▶ _PROVIDED RECORDS_
◇ ◇ ◇ ◇
(* ===== verification/GoCrypto.v ===== *)
(** * Hashes and byte encodings of the Go library

    [crypto/sha256], [encoding/hex] and [encoding/base64] as the program uses
    them: SHA-256 of a byte string, lower-case hexadecimal, and the padded
    standard base64 alphabet that [encoding/json] uses for a [[]byte]. *)

From S2P Require Import Prelude GoStrings.

Open Scope Z_scope.

(** ** SHA-256 *)

Definition w32 (z : Z) : Z := z `mod` 4294967296.
Definition rotr (n x : Z) : Z := Z.lor (Z.shiftr x n) (w32 (Z.shiftl x (32 - n))).

(** The constants are the first 32 bits of the fractional parts of the cube and
    square roots of the first primes. *)
Definition is_prime (n : Z) : bool :=
  forallb (λ d, negb (n `mod` d =? 0)) (seqZ 2 (n - 2)).
Definition primes : list Z := List.filter is_prime (seqZ 2 310).

(** The integer cube root of [z] by bits from the top, [r] being the bits found. *)
Fixpoint cube_root (bits : nat) (z r : Z) : Z :=
  match bits with
  | O => r
  | S n => let r' := r + 2 ^ Z.of_nat n in cube_root n z (if r' ^ 3 <=? z then r' else r)
  end.

Definition sha_k : list Z := Eval vm_compute in map (λ p, w32 (cube_root 36 (p * 2 ^ 96) 0)) primes.
Definition sha_init : list Z := Eval vm_compute in map (λ p, w32 (Z.sqrt (p * 2 ^ 64))) (take 8 primes).

(** The message schedule, most recent word first. *)
Fixpoint sha_schedule (n : nat) (w : list Z) : list Z :=
  match n with
  | O => w
  | S n =>
      let at' k := nth k w 0 in
      let s1 := Z.lxor (Z.lxor (rotr 17 (at' 1%nat)) (rotr 19 (at' 1%nat))) (Z.shiftr (at' 1%nat) 10) in
      let s0 := Z.lxor (Z.lxor (rotr 7 (at' 14%nat)) (rotr 18 (at' 14%nat))) (Z.shiftr (at' 14%nat) 3) in
      sha_schedule n (w32 (s1 + at' 6%nat + s0 + at' 15%nat) :: w)
  end.

Definition sha_round (h : list Z) (kw : Z * Z) : list Z :=
  match h with
  | [a; b; c; d; e; f; g; hh] =>
      let s1 := Z.lxor (Z.lxor (rotr 6 e) (rotr 11 e)) (rotr 25 e) in
      let ch := Z.lxor (Z.land e f) (Z.land (Z.lxor e 4294967295) g) in
      let t1 := w32 (hh + s1 + ch + kw.1 + kw.2) in
      let s0 := Z.lxor (Z.lxor (rotr 2 a) (rotr 13 a)) (rotr 22 a) in
      let mj := Z.lxor (Z.lxor (Z.land a b) (Z.land a c)) (Z.land b c) in
      [w32 (t1 + s0 + mj); a; b; c; w32 (d + t1); e; f; g]
  | _ => h
  end.

(** The words of the first [n] groups of four bytes. *)
Fixpoint sha_words (n : nat) (s : string) : list Z :=
  match n, s with
  | S n, String a (String b (String c (String d s))) =>
      (16777216 * byte_Z a + 65536 * byte_Z b + 256 * byte_Z c + byte_Z d) :: sha_words n s
  | _, _ => []
  end.

Definition sha_block (h : list Z) (s : string) : list Z :=
  let w := rev (sha_schedule 48 (rev (sha_words 16 s))) in
  zip_with (λ x y, w32 (x + y)) h (foldl sha_round h (zip sha_k w)).

Fixpoint sha_blocks (n : nat) (h : list Z) (s : string) : list Z :=
  match n with O => h | S n => sha_blocks n (sha_block h s) (drop_s 64 s) end.

Fixpoint zero_bytes (n : nat) : string :=
  match n with O => EmptyString | S n => String (Z_byte 0) (zero_bytes n) end.

(** The [n] low bytes of [z], most significant first. *)
Fixpoint be_bytes (n : nat) (z : Z) : string :=
  match n with
  | O => EmptyString
  | S n' => String (Z_byte (z / 256 ^ Z.of_nat n')) (be_bytes n' z)
  end.

Definition sha_pad (s : string) : string :=
  s +:+ String (Z_byte 128) (zero_bytes (Z.to_nat ((55 - slen s) `mod` 64)) +:+ be_bytes 8 (8 * slen s)).

(** The digest as its eight words, each written as four bytes. *)
Definition sha256 (s : string) : string :=
  let p := sha_pad s in
  let h := sha_blocks (String.length p / 64) sha_init p in
  let word k := be_bytes 4 (nth k h 0) in
  word 0%nat +:+ word 1%nat +:+ word 2%nat +:+ word 3%nat +:+
  word 4%nat +:+ word 5%nat +:+ word 6%nat +:+ word 7%nat.

(** ** Hexadecimal *)

Definition hex_nibble (z : Z) : ascii := Z_byte (if z <? 10 then 48 + z else 87 + z).

Fixpoint hex_encode (s : string) : string :=
  match s with
  | EmptyString => EmptyString
  | String a s => String (hex_nibble (byte_Z a / 16)) (String (hex_nibble (byte_Z a `mod` 16)) (hex_encode s))
  end.

Definition hex_char (a : ascii) : bool :=
  (48 <=? byte_Z a) && (byte_Z a <=? 57) || (97 <=? byte_Z a) && (byte_Z a <=? 102).

(** ** Base64 *)

Definition b64_digit (z : Z) : ascii :=
  Z_byte (if z <? 26 then 65 + z else if z <? 52 then 71 + z else if z <? 62 then z - 4
          else if z =? 62 then 43 else 47).

Definition b64_value (a : ascii) : option Z :=
  let z := byte_Z a in
  if (65 <=? z) && (z <=? 90) then Some (z - 65)
  else if (97 <=? z) && (z <=? 122) then Some (z - 71)
  else if (48 <=? z) && (z <=? 57) then Some (z + 4)
  else if z =? 43 then Some 62 else if z =? 47 then Some 63 else None.

Definition b64_pad : ascii := "=".

Fixpoint b64_encode (s : string) : string :=
  match s with
  | String a (String b (String c s)) =>
      let n := 65536 * byte_Z a + 256 * byte_Z b + byte_Z c in
      String (b64_digit (n / 262144)) (String (b64_digit ((n / 4096) `mod` 64))
        (String (b64_digit ((n / 64) `mod` 64)) (String (b64_digit (n `mod` 64)) (b64_encode s))))
  | String a (String b EmptyString) =>
      let n := 65536 * byte_Z a + 256 * byte_Z b in
      String (b64_digit (n / 262144)) (String (b64_digit ((n / 4096) `mod` 64))
        (String (b64_digit ((n / 64) `mod` 64)) (String b64_pad EmptyString)))
  | String a EmptyString =>
      let n := 65536 * byte_Z a in
      String (b64_digit (n / 262144)) (String (b64_digit ((n / 4096) `mod` 64))
        (String b64_pad (String b64_pad EmptyString)))
  | EmptyString => EmptyString
  end.

(** [StdEncoding.Decode] drops carriage returns and newlines first. *)
Fixpoint b64_strip (s : string) : string :=
  match s with
  | EmptyString => EmptyString
  | String a s => if (byte_Z a =? 10) || (byte_Z a =? 13) then b64_strip s else String a (b64_strip s)
  end.

(** The decoding of groups of four; padding may only end the last group.  The
    decoder is not strict: the bits a padded group has to spare are ignored. *)
Fixpoint b64_groups (s : string) : option string :=
  match s with
  | EmptyString => Some EmptyString
  | String a (String b (String c (String d s))) =>
      x ← b64_value a; y ← b64_value b;
      match b64_value c, b64_value d with
      | Some z, Some t =>
          let n := 262144 * x + 4096 * y + 64 * z + t in
          r ← b64_groups s;
          Some (String (Z_byte (n / 65536)) (String (Z_byte (n / 256)) (String (Z_byte n) r)))
      | Some z, None =>
          let n := 262144 * x + 4096 * y + 64 * z in
          if bool_decide (d = b64_pad ∧ s = EmptyString)
          then Some (String (Z_byte (n / 65536)) (String (Z_byte (n / 256)) EmptyString)) else None
      | None, _ =>
          let n := 262144 * x + 4096 * y in
          if bool_decide (c = b64_pad ∧ d = b64_pad ∧ s = EmptyString)
          then Some (String (Z_byte (n / 65536)) EmptyString) else None
      end
  | _ => None
  end.

Definition b64_decode (s : string) : option string := b64_groups (b64_strip s).

(** The characters of a base64 text. *)
Definition b64_char (a : ascii) : bool :=
  match b64_value a with Some _ => true | None => bool_decide (a = b64_pad) end.

(** ** Lemmas *)

Lemma length_be_bytes n z : String.length (be_bytes n z) = n.
Proof. induction n as [|n IH]; [done|]. cbn [be_bytes String.length]. by rewrite IH. Qed.

Lemma length_sha256 s : String.length (sha256 s) = 32%nat.
Proof. unfold sha256. by rewrite !length_app_s, !length_be_bytes. Qed.

Lemma length_hex_encode s : String.length (hex_encode s) = (2 * String.length s)%nat.
Proof. induction s as [|a s IH]; [done|]. cbn [hex_encode String.length]. rewrite IH. lia. Qed.

Lemma hex_nibble_text z : 0 ≤ z < 16 → hex_char (hex_nibble z) = true.
Proof.
  intros Hz. unfold hex_char, hex_nibble. rewrite byte_Z_byte.
  destruct (Z.ltb_spec z 10); rewrite Z.mod_small by lia.
  - rewrite !(proj2 (Z.leb_le _ _)) by lia. done.
  - rewrite (proj2 (Z.leb_le 97 _)), (proj2 (Z.leb_le _ 102)) by lia. by rewrite orb_true_r.
Qed.

Lemma hex_encode_text s : all_bytes hex_char (hex_encode s) = true.
Proof.
  induction s as [|a s IH]; [done|]. cbn [hex_encode all_bytes]. pose proof (byte_Z_range a).
  by rewrite !hex_nibble_text by div_lia.
Qed.

Lemma hex_char_graphic a : hex_char a = true → graphic a = true.
Proof.
  unfold hex_char, graphic. rewrite orb_true_iff, !andb_true_iff, !Z.leb_le. lia.
Qed.

Lemma b64_value_digit z : 0 ≤ z < 64 → b64_value (b64_digit z) = Some z.
Proof.
  intros Hz. assert (H : ∀ n : nat, (n < 64)%nat → b64_value (b64_digit (Z.of_nat n)) = Some (Z.of_nat n)).
  { intros n Hn. do 64 (destruct n as [|n]; [reflexivity|]). lia. }
  rewrite <- (Z2Nat.id z) by lia. apply H. lia.
Qed.

Lemma b64_strip_digit z r : 0 ≤ z < 64 → b64_strip (String (b64_digit z) r) = String (b64_digit z) (b64_strip r).
Proof.
  intros Hz. cbn [b64_strip]. unfold b64_digit. rewrite byte_Z_byte.
  rewrite (proj2 (orb_false_iff _ _)); [done|].
  rewrite !Z.eqb_neq. repeat case_match; rewrite Z.mod_small;
    repeat match goal with
    | H : (_ <? _) = true |- _ => apply Z.ltb_lt in H
    | H : (_ <? _) = false |- _ => apply Z.ltb_ge in H
    end; lia.
Qed.

Lemma string_ind3 (P : string → Prop) : P EmptyString → (∀ a, P (String a EmptyString)) →
  (∀ a b, P (String a (String b EmptyString))) →
  (∀ a b c s, P s → P (String a (String b (String c s)))) → ∀ s, P s.
Proof.
  intros H0 H1 H2 H3 s. induction s as [s IH] using string_length_ind.
  destruct s as [|a [|b [|c s]]]; auto. apply H3, IH. simpl. lia.
Qed.

Lemma Z_byte_of a z : z `mod` 256 = byte_Z a → Z_byte z = a.
Proof. intros H. apply byte_Z_inj. by rewrite byte_Z_byte. Qed.

Lemma b64_digit_char z : 0 ≤ z < 64 → b64_char (b64_digit z) = true.
Proof. intros H. unfold b64_char. by rewrite b64_value_digit. Qed.

Lemma b64_encode_text s : all_bytes b64_char (b64_encode s) = true.
Proof.
  induction s as [|a|a b|a b c s IH] using string_ind3; [done|..]; cbn [b64_encode all_bytes];
    pose proof (byte_Z_range a); try pose proof (byte_Z_range b); try pose proof (byte_Z_range c);
    by rewrite !b64_digit_char by div_lia.
Qed.

Lemma b64_roundtrip s : b64_decode (b64_encode s) = Some s.
Proof.
  unfold b64_decode. induction s as [|a|a b|a b c s IH] using string_ind3; [done|..];
    cbn [b64_encode];
    pose proof (byte_Z_range a); try pose proof (byte_Z_range b); try pose proof (byte_Z_range c);
    rewrite !b64_strip_digit by div_lia.
  - change (b64_strip (String b64_pad (String b64_pad EmptyString)))
      with (String b64_pad (String b64_pad EmptyString)).
    cbn [b64_groups]. rewrite !b64_value_digit by div_lia. cbn [mbind option_bind].
    change (b64_value b64_pad) with (@None Z). cbv iota. rewrite bool_decide_eq_true_2 by done.
    do 2 f_equal. apply Z_byte_of. div_lia.
  - change (b64_strip (String b64_pad EmptyString)) with (String b64_pad EmptyString).
    cbn [b64_groups]. rewrite !b64_value_digit by div_lia. cbn [mbind option_bind].
    change (b64_value b64_pad) with (@None Z). cbv iota. rewrite bool_decide_eq_true_2 by done.
    do 2 f_equal; [apply Z_byte_of; div_lia|]. f_equal. apply Z_byte_of. div_lia.
  - cbn [b64_groups]. rewrite !b64_value_digit by div_lia. cbn [mbind option_bind].
    rewrite IH. cbn [mbind option_bind].
    do 2 f_equal; [apply Z_byte_of; div_lia|]. f_equal; [apply Z_byte_of; div_lia|].
    f_equal. apply Z_byte_of. div_lia.
Qed.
◇ ◇ ◇ ◇
What is needed is an exact repetition of the lines from the first line of the records through the line containing "Definition primes : list", both ends included, and nothing more.

▶ _ANSWER SPACE_
(* ===== verification/GoCrypto.v ===== *)
(** * Hashes and byte encodings of the Go library

    [crypto/sha256], [encoding/hex] and [encoding/base64] as the program uses
    them: SHA-256 of a byte string, lower-case hexadecimal, and the padded
    standard base64 alphabet that [encoding/json] uses for a [[]byte]. *)

From S2P Require Import Prelude GoStrings.

Open Scope Z_scope.

(** ** SHA-256 *)

Definition w32 (z : Z) : Z := z `mod` 4294967296.
Definition rotr (n x : Z) : Z := Z.lor (Z.shiftr x n) (w32 (Z.shiftl x (32 - n))).

(** The constants are the first 32 bits of the fractional parts of the cube and
    square roots of the first primes. *)
Definition is_prime (n : Z) : bool :=
  forallb (λ d, negb (n `mod` d =? 0)) (seqZ 2 (n - 2)).
Definition primes : list Z := List.filter is_prime (seqZ 2 310).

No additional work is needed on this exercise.